Scale effect and higher-order boundary conditions for generalized lattices, with direct and indirect interactions

Abstract

The effects of higher-order boundary conditions in the dynamics behaviour of some higher-order lattices are studied from exact and asymptotic solutions. Higher-order lattices considered herein are generalized axial lattices with direct and indirect symmetrical elastic interactions. More specifically, this two-neighbour interaction lattice is composed of different springs connected to adjacent nodes and to next to adjacent nodes, with possible different stiffness values for each interaction. The boundary nodes at each extremity of this generalized lattice are assumed to be fixed. The natural frequencies of such a fixed-fixed generalized lattice with both symmetrical and truncated higher-order boundary conditions are analytically calculated, from the resolution of a fourth-order boundary difference value problem. The physical meaning of both higher-order boundary conditions is discussed. Whereas the so-called symmetrical higher-order boundary condition is associated with a boundary spring twice the internal one, the truncated higher-order boundary condition preserves the stiffness value of the boundary spring to the internal one.

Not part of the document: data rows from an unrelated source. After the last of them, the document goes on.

(** X1.  The decoder throws exactly when the input, after the removal of
    the padding, holds nothing but line terminators (the empty input, and
    an input of padding only, among them); what it throws is the
    [TypeError] of reading [reduce] from [null].  On every other input it
    returns a buffer. *)
Theorem decoder_throws_exactly s :
  (bufferFromBase64url s
   = Throw (TypeError "Cannot read properties of null (reading 'reduce')")
   ↔ only_line_terminators (B64.strip_padding s))
  ∧ ((∃ bytes, bufferFromBase64url s = Return bytes)
     ↔ ¬ only_line_terminators (B64.strip_padding s)).
Proof.
  unfold bufferFromBase64url. cbv zeta.
  pose proof (match_global_None (B64.strip_padding s)) as Hnone.
  destruct (B64.match_global (B64.strip_padding s)) as [chunks|].
  - split; split; try done.
    + intros Hs. by apply Hnone in Hs.
    + intros _ Hs. by apply Hnone in Hs.
    + intros _. by eexists.
  - split; split; try done.
    + intros _. by apply Hnone.
    + by intros [? ?].
    + intros Hs. exfalso. apply Hs. by apply Hnone.
Qed.

Lemma ToUint8_range v : 0 ≤ ToUint8 v < 256.
Proof. unfold ToUint8. apply Z.mod_pos_bound. lia. Qed.

Lemma decode_step_bytes acc chunk index :
  byte_sequence acc → byte_sequence (B64.decode_step acc chunk index).
Proof.
  unfold byte_sequence, B64.decode_step, uint8_store. intros Hacc.
  repeat (apply Forall_insert; [|apply ToUint8_range]). done.
Qed.

Lemma reduce_decode_bytes chunks index acc :
  byte_sequence acc →
  byte_sequence (reduce B64.decode_step chunks index acc).
Proof.
  revert index acc. induction chunks as [|c cs IH]; intros index acc Hacc;
    cbn [reduce]; [done|].
  apply IH. by apply decode_step_bytes.
Qed.

(** X2.  Whatever the input, a buffer that the decoder returns has
    [3 * n / 4] elements, rounded down, for the [n] characters that the
    input has after the removal of the padding, and each of them is a
    byte. *)
Theorem decoded_buffer_bounds s bytes :
  bufferFromBase64url s = Return bytes →
  length bytes = (String.length (B64.strip_padding s) * 3 / 4)%nat
  ∧ byte_sequence bytes.
Proof.
  unfold bufferFromBase64url. cbv zeta.
  destruct (B64.match_global _) as [chunks|]; [|done].
  intros [= <-]. split.
  - rewrite length_reduce_decode. unfold new_Uint8Array, decoded_length.
    by rewrite length_replicate.
  - apply reduce_decode_bytes. unfold byte_sequence, new_Uint8Array.
    apply Forall_replicate. lia.
Qed.

Lemma decoded_buffer_bounds_witness :
  bufferFromBase64url "TW*u" = Return [77; 96; 46]
  ∧ length [77; 96; 46] = (String.length (B64.strip_padding "TW*u") * 3 / 4)%nat
  ∧ byte_sequence [77; 96; 46].
Proof.
  split; [reflexivity|].
  exact (decoded_buffer_bounds "TW*u" [77; 96; 46] eq_refl).
Defined.

(** The padding is looked for at the end only: a text without [=] stays,
    whatever follows it. *)
Lemma strip_padding_app s t :
  Forall (fun c => c ≠ "="%char) (split_chars s) →
  B64.strip_padding (s +:+ t) = s +:+ B64.strip_padding t.
Proof.
  induction s as [|c s IH]; [done|].
  unfold split_chars. cbn [String.list_ascii_of_string].
  intros [Hc Hs]%Forall_cons.
  change (String c s +:+ t) with (String c (s +:+ t)).
  change (String c s +:+ B64.strip_padding t)
    with (String c (s +:+ B64.strip_padding t)).
  rewrite <- (IH Hs). cbn [B64.strip_padding].
  destruct c as [[] [] [] [] [] [] [] []]; try done.
Qed.

(** X3.  One or two [=] at the end of a text that holds no other [=]
    change nothing to what the decoder does with it, be it a buffer or
    the [TypeError]. *)
Theorem decoder_ignores_padding s :
  Forall (fun c => c ≠ "="%char) (split_chars s) →
  bufferFromBase64url (s +:+ "=") = bufferFromBase64url s
  ∧ bufferFromBase64url (s +:+ "==") = bufferFromBase64url s.
Proof.
  intros Hs.
  assert (H0 : B64.strip_padding s = s).
  { rewrite <- (append_empty_r s) at 1.
    rewrite strip_padding_app by done. apply append_empty_r. }
  assert (H1 : B64.strip_padding (s +:+ "=") = s).
  { rewrite strip_padding_app by done. apply append_empty_r. }
  assert (H2 : B64.strip_padding (s +:+ "==") = s).
  { rewrite strip_padding_app by done. apply append_empty_r. }
  unfold bufferFromBase64url. cbv zeta. by rewrite H0, H1, H2.
Qed.

Lemma decoder_ignores_padding_witness :
  Forall (fun c => c ≠ "="%char) (split_chars "TQ")
  ∧ bufferFromBase64url "TQ=" = bufferFromBase64url "TQ"
  ∧ bufferFromBase64url "TQ==" = bufferFromBase64url "TQ".
Proof.
  assert (Hs : Forall (fun c => c ≠ "="%char) (split_chars "TQ")).
  { unfold split_chars. cbn.
    repeat (apply List.Forall_cons; [discriminate|]). apply List.Forall_nil. }
  split; [exact Hs|]. exact (decoder_ignores_padding "TQ" Hs).
Defined.

Lemma rfc4648_decode_app (groups : nat) l1 l2 :
  length l1 = (4 * groups)%nat →
  rfc4648_decode (l1 ++ l2) = rfc4648_decode l1 ++ rfc4648_decode l2.
Proof.
  revert l1. induction groups as [|groups IH]; intros l1 Hlen.
  - by destruct l1.
  - destruct l1 as [|a [|b [|c [|d l1]]]]; cbn in Hlen; try lia.
    cbn [app rfc4648_decode]. rewrite IH by lia. reflexivity.
Qed.

Lemma split_chars_app s t :
  split_chars (s +:+ t) = split_chars s ++ split_chars t.
Proof.
  unfold split_chars. induction s as [|c s IH]; [done|].
  change (String c s +:+ t) with (String c (s +:+ t)).
  cbn [String.list_ascii_of_string app]. by rewrite IH.
Qed.

Lemma length_split_chars s : length (split_chars s) = String.length s.
Proof.
  unfold split_chars. induction s as [|c s IH]; [done|].
  cbn [String.list_ascii_of_string length String.length]. by rewrite IH.
Qed.

Lemma base64url_bytes_app s t :
  (String.length s mod 4 = 0)%nat →
  base64url_bytes (s +:+ t) = base64url_bytes s ++ base64url_bytes t.
Proof.
  intros Hs. unfold base64url_bytes.
  rewrite split_chars_app, fmap_app.
  apply (rfc4648_decode_app (String.length s / 4)).
  rewrite length_fmap, length_split_chars.
  pose proof (Nat.div_mod_eq (String.length s) 4). lia.
Qed.

(** What the decoder returns for a text without line terminators. *)
Lemma bufferFromBase64url_Return s bytes :
  single_line (B64.strip_padding s) →
  bufferFromBase64url s = Return bytes →
  bytes = base64url_bytes (B64.strip_padding s).
Proof.
  intros Hline Hs.
  assert (Hne : B64.strip_padding s ≠ EmptyString).
  { intros Hempty. unfold bufferFromBase64url in Hs. cbv zeta in Hs.
    rewrite Hempty in Hs. done. }
  rewrite bufferFromBase64url_single_line, sextets_alphabet in Hs by done.
  by injection Hs as <-.
Qed.

(** X4.  A text that comes after a whole number of groups of four
    characters is decoded on its own: the bytes of the whole are the
    bytes of the groups, followed by the bytes of what comes after
    them. *)
Theorem decoder_concatenation s1 s2 b1 b2 :
  single_line s1 →
  Forall (fun c => c ≠ "="%char) (split_chars s1) →
  (String.length s1 mod 4 = 0)%nat →
  single_line (B64.strip_padding s2) →
  bufferFromBase64url s1 = Return b1 →
  bufferFromBase64url s2 = Return b2 →
  bufferFromBase64url (s1 +:+ s2) = Return (b1 ++ b2).
Proof.
  intros Hline1 Hpad1 Hlen1 Hline2 Hb1 Hb2.
  assert (Hstrip1 : B64.strip_padding s1 = s1).
  { rewrite <- (append_empty_r s1) at 1.
    rewrite strip_padding_app by done. apply append_empty_r. }
  assert (Hne2 : B64.strip_padding s2 ≠ EmptyString).
  { intros Hempty. unfold bufferFromBase64url in Hb2. cbv zeta in Hb2.
    rewrite Hempty in Hb2. done. }
  apply bufferFromBase64url_Return in Hb1; [|by rewrite Hstrip1].
  apply bufferFromBase64url_Return in Hb2; [|done].
  rewrite Hstrip1 in Hb1. subst b1 b2.
  rewrite bufferFromBase64url_single_line; rewrite strip_padding_app by done.
  - rewrite sextets_alphabet.
    fold (base64url_bytes (s1 +:+ B64.strip_padding s2)).
    by rewrite base64url_bytes_app.
  - intros Hempty. apply (f_equal String.length) in Hempty.
    rewrite <- !length_split_chars, split_chars_app, length_app in Hempty.
    rewrite !length_split_chars in Hempty.
    destruct (B64.strip_padding s2); [done|]. cbn in Hempty. lia.
  - unfold single_line in *. rewrite split_chars_app. by apply Forall_app.
Qed.

Lemma single_line_TWFu : single_line "TWFu".
Proof.
  unfold single_line, split_chars. cbn.
  repeat (apply List.Forall_cons; [reflexivity|]). apply List.Forall_nil.
Defined.

Lemma decoder_concatenation_witness :
  single_line "TWFu"
  ∧ Forall (fun c => c ≠ "="%char) (split_chars "TWFu")
  ∧ (String.length "TWFu" mod 4 = 0)%nat
  ∧ single_line (B64.strip_padding "TWE=")
  ∧ bufferFromBase64url "TWFu" = Return [77; 97; 110]
  ∧ bufferFromBase64url "TWE=" = Return [77; 97]
  ∧ bufferFromBase64url "TWFuTWE=" = Return [77; 97; 110; 77; 97].
Proof.
  assert (Hpad : Forall (fun c => c ≠ "="%char) (split_chars "TWFu")).
  { unfold split_chars. cbn.
    repeat (apply List.Forall_cons; [discriminate|]). apply List.Forall_nil. }
  assert (Hline : single_line (B64.strip_padding "TWE=")).
  { unfold single_line, split_chars. cbn.
    repeat (apply List.Forall_cons; [reflexivity|]). apply List.Forall_nil. }
  split; [exact single_line_TWFu|]. split; [exact Hpad|].
  split; [reflexivity|]. split; [exact Hline|].
  split; [reflexivity|]. split; [reflexivity|].
  exact (decoder_concatenation "TWFu" "TWE=" [77; 97; 110] [77; 97]
           single_line_TWFu Hpad eq_refl Hline eq_refl eq_refl).
Defined.

Lemma base64_padding_cases n :
  base64_padding n = EmptyString ∨ base64_padding n = "="%string
  ∨ base64_padding n = "=="%string.
Proof.
  unfold base64_padding. destruct (n mod 3)%nat as [|[|[|?]]]; auto.
Qed.

(** X5.  The padding that the source says to ignore: a sequence of bytes
    that is not empty is what the decoder returns for its base64url
    encoding with the padding of the standard. *)
Theorem decode_padded_encoding bytes :
  bytes ≠ [] → byte_sequence bytes →
  bufferFromBase64url (encodeBase64Url bytes +:+ base64_padding (length bytes))
  = Return bytes.
Proof.
  intros Hne Hb. rewrite bufferFromBase64url_alphabet.
  - by rewrite base64url_bytes_encode.
  - by apply encodeBase64Url_nonempty.
  - by apply encodeBase64Url_alphabet.
  - apply base64_padding_cases.
Qed.

Lemma decode_padded_encoding_witness :
  [77] ≠ [] ∧ byte_sequence [77]
  ∧ encodeBase64Url [77] +:+ base64_padding (length [77]) = "TQ=="%string
  ∧ bufferFromBase64url "TQ==" = Return [77].
Proof.
  assert (Hb : byte_sequence [77]).
  { unfold byte_sequence. apply List.Forall_cons; [lia|apply List.Forall_nil]. }
  split; [done|]. split; [exact Hb|]. split; [reflexivity|].
  exact (decode_padded_encoding [77] ltac:(done) Hb).
Defined.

For both higher-order boundary conditions, the vibration modes and dimensionless frequencies are exactly calculated. In both cases, the dimensionless frequency of the general lattice is shown to be lower than the asymptotic continuous one. However, an asymptotic analysis shows that the scaling law for such generalized lattice is strongly sensitive to each higher-order boundary condition. A power law of order 1 or order 2 is obtained for the scaling laws associated with each higher-order boundary condition. As generalized lattices can be also understood as the physical discrete support of some distributed nonlocal elastic models with continuous kernels, it is expected that the strong scale dependence observed in this paper also concerns nonlocal elastic problems.